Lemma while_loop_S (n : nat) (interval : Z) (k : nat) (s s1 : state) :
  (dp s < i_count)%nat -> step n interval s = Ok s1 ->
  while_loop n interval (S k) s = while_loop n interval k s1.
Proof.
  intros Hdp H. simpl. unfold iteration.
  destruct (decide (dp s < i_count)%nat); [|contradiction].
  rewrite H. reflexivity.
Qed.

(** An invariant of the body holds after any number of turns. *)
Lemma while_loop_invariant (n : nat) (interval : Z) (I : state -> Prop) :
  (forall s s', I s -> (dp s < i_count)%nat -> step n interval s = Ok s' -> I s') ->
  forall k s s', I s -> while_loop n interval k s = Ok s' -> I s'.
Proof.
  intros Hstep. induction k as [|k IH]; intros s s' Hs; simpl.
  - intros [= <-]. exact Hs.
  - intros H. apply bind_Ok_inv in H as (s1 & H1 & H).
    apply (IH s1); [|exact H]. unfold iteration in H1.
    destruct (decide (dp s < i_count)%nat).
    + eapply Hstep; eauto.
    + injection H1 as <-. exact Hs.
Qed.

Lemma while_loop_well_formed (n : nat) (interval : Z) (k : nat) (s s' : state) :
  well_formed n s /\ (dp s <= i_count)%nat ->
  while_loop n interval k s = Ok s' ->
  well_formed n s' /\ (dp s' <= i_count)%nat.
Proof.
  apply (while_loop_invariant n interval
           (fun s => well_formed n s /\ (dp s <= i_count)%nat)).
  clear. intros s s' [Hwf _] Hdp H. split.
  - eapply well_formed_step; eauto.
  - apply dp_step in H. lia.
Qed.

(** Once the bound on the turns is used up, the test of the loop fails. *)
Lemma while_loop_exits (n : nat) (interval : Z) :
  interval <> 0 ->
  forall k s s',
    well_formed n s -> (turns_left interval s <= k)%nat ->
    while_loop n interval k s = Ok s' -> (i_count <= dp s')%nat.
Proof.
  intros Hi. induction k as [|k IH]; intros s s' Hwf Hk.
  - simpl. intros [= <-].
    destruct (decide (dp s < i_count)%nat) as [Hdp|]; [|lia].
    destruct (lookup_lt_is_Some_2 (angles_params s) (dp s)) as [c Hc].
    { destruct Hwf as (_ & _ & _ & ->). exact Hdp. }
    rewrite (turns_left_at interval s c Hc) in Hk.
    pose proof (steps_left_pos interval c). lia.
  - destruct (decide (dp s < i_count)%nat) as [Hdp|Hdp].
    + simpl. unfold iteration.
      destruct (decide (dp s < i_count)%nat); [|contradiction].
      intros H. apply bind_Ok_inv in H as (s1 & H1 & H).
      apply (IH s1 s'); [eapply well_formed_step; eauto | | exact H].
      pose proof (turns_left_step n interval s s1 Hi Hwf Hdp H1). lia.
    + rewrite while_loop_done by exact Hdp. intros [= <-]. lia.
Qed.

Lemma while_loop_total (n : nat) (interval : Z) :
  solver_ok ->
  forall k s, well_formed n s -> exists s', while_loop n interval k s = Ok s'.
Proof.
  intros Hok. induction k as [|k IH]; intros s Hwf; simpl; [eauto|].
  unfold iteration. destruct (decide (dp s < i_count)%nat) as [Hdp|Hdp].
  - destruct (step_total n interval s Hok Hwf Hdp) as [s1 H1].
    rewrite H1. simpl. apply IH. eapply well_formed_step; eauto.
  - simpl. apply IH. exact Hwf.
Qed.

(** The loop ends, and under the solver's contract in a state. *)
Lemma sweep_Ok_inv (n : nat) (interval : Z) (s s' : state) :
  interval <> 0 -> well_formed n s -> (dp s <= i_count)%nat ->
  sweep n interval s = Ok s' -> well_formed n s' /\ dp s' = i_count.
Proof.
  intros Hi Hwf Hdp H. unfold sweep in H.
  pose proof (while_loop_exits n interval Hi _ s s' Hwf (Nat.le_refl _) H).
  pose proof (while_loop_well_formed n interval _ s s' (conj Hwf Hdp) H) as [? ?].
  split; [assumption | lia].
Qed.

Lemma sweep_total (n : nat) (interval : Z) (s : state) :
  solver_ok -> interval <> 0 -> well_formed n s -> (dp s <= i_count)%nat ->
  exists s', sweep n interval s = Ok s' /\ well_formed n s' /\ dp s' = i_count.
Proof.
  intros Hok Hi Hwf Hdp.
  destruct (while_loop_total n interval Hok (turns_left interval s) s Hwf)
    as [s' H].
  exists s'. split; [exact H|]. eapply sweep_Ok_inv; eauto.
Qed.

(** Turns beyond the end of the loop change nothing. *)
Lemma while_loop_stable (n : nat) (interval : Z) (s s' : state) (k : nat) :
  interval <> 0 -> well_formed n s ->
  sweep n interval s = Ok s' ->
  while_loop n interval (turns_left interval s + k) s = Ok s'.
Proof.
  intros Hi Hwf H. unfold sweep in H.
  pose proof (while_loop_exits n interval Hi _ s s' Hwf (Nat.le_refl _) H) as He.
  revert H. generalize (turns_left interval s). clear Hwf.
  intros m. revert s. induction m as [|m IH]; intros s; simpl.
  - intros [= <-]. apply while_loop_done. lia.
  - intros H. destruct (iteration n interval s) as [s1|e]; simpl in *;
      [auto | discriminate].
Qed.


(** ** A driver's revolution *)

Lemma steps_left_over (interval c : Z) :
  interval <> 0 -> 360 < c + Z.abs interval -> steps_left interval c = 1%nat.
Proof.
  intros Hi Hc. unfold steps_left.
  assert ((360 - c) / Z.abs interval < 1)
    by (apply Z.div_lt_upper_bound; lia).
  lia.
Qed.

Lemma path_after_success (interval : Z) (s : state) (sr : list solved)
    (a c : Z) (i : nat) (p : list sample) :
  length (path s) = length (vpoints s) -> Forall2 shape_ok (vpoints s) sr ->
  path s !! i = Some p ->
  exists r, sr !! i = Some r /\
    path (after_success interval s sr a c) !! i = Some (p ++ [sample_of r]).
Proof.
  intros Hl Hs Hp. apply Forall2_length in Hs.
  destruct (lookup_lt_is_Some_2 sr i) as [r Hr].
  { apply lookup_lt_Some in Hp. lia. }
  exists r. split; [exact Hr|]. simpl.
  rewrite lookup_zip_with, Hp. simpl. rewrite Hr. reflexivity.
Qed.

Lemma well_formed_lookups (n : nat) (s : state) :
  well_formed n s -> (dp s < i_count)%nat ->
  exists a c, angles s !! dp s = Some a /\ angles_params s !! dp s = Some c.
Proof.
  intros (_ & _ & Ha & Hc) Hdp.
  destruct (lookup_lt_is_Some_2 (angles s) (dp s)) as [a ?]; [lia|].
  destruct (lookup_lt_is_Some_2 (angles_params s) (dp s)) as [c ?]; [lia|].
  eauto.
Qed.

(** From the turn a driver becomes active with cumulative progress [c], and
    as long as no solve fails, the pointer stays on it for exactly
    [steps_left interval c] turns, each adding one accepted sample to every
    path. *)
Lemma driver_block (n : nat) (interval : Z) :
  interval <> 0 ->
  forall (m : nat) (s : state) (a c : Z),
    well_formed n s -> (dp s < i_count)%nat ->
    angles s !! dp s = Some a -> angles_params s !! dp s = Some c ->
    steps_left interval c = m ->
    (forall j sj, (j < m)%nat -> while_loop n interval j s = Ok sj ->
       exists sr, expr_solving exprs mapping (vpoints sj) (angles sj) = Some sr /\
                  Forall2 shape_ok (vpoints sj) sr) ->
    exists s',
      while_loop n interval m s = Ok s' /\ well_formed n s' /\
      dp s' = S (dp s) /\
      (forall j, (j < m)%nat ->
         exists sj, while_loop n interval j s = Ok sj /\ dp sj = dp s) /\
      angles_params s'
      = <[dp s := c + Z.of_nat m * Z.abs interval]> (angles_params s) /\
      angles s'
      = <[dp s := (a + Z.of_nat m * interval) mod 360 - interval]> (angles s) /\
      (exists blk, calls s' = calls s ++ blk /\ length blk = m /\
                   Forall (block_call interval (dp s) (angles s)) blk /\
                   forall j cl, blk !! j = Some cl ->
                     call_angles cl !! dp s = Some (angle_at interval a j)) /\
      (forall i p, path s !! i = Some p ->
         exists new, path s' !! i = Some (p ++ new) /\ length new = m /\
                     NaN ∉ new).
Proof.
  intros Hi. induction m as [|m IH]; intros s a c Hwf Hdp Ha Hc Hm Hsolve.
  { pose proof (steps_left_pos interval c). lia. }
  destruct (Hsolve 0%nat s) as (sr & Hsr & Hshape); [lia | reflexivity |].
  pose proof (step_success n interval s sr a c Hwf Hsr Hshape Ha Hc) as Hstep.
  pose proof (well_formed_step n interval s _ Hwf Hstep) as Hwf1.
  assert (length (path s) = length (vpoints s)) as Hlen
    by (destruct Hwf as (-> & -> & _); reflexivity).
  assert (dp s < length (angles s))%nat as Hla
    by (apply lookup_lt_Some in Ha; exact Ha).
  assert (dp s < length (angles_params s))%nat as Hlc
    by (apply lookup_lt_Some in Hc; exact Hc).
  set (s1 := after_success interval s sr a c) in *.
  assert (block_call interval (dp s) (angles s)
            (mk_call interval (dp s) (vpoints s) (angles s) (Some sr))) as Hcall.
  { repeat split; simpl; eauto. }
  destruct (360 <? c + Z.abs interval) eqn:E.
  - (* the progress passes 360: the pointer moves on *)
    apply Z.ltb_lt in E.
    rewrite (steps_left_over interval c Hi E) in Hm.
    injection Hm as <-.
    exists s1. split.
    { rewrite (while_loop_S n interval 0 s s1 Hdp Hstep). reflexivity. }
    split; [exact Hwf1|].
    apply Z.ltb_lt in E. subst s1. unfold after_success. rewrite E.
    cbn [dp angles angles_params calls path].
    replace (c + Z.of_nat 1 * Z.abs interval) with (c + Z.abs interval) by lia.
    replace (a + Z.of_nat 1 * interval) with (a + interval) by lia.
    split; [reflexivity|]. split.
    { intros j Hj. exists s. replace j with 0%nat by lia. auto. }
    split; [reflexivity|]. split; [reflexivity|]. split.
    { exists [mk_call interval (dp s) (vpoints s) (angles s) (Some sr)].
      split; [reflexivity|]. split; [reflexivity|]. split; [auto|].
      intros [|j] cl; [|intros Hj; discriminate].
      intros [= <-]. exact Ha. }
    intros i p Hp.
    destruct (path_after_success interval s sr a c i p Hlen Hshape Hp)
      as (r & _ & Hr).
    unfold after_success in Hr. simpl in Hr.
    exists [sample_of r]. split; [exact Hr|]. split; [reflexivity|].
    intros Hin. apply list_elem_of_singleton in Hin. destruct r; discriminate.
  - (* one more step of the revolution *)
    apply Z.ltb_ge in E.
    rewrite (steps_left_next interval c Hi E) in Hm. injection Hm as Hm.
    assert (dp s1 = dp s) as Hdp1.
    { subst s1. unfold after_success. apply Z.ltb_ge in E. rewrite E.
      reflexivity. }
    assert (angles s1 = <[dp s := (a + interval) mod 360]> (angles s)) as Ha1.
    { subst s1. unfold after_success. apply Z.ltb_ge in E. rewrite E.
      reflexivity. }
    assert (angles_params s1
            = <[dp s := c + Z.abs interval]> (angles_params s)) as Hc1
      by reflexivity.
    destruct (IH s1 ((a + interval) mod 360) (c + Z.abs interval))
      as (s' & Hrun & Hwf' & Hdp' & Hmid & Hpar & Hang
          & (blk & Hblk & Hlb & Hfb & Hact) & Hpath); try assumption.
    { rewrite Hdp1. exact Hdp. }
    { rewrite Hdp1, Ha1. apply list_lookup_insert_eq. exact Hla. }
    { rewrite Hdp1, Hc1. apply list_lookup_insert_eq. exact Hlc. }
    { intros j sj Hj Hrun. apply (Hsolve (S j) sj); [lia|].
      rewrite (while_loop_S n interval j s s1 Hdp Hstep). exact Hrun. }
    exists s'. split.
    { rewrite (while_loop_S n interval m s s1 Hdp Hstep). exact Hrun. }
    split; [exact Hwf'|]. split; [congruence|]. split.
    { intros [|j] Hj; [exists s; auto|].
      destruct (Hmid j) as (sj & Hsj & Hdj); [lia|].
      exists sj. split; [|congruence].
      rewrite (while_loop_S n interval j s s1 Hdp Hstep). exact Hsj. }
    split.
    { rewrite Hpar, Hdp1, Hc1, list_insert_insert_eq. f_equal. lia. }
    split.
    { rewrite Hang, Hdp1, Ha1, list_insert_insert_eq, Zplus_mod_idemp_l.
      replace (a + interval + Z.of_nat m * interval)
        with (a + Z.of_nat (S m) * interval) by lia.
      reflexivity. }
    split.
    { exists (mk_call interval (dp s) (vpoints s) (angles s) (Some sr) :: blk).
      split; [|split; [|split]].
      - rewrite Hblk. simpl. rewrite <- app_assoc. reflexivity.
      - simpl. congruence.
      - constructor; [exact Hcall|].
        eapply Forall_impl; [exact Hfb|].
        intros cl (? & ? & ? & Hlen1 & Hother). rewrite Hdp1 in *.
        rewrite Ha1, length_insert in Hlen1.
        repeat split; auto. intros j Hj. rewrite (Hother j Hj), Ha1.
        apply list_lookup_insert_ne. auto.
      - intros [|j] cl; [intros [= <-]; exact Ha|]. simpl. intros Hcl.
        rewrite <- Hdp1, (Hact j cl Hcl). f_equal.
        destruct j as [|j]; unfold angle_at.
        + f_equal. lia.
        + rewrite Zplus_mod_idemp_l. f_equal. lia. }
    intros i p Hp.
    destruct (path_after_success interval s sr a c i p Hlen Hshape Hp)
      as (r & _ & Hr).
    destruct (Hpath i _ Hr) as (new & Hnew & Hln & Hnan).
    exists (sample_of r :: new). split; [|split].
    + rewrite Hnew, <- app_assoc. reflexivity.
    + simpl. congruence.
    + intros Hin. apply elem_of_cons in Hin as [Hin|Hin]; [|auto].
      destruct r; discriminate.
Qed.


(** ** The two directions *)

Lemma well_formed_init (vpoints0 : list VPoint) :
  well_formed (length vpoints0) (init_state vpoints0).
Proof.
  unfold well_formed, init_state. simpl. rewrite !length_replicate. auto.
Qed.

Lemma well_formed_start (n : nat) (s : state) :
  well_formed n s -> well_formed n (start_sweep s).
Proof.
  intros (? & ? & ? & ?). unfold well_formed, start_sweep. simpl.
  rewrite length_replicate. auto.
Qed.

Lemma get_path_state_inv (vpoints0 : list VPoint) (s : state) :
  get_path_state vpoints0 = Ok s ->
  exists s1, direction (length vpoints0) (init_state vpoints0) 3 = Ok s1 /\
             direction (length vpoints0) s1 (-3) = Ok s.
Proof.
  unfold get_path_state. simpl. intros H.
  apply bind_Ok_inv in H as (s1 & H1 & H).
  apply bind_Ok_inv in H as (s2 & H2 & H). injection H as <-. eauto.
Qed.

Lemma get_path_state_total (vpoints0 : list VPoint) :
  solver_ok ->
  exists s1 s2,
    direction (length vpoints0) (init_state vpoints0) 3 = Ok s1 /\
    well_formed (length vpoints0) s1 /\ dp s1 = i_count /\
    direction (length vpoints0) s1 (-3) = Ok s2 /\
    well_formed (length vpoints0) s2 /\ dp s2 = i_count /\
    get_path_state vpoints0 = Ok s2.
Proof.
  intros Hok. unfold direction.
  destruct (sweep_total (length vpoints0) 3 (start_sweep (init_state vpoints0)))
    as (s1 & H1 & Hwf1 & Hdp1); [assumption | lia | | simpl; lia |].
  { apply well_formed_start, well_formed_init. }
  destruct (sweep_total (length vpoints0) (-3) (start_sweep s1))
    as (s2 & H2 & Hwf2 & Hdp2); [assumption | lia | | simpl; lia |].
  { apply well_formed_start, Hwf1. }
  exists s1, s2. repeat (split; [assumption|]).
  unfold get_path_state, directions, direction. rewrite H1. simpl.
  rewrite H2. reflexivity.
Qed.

□ □ □ □ □ □ □

WHAT TO DO ▸ The entries above hold the needed span. Transcribe exactly the lines from the one with "destruct (while_loop_total n" to the one with "- intros [= <-]. apply", both included.

THE COMPLETED TASK ▸
  destruct (while_loop_total n interval Hok (turns_left interval s) s Hwf)
    as [s' H].
  exists s'. split; [exact H|]. eapply sweep_Ok_inv; eauto.
Qed.

(** Turns beyond the end of the loop change nothing. *)
Lemma while_loop_stable (n : nat) (interval : Z) (s s' : state) (k : nat) :
  interval <> 0 -> well_formed n s ->
  sweep n interval s = Ok s' ->
  while_loop n interval (turns_left interval s + k) s = Ok s'.
Proof.
  intros Hi Hwf H. unfold sweep in H.
  pose proof (while_loop_exits n interval Hi _ s s' Hwf (Nat.le_refl _) H) as He.
  revert H. generalize (turns_left interval s). clear Hwf.
  intros m. revert s. induction m as [|m IH]; intros s; simpl.
  - intros [= <-]. apply while_loop_done. lia.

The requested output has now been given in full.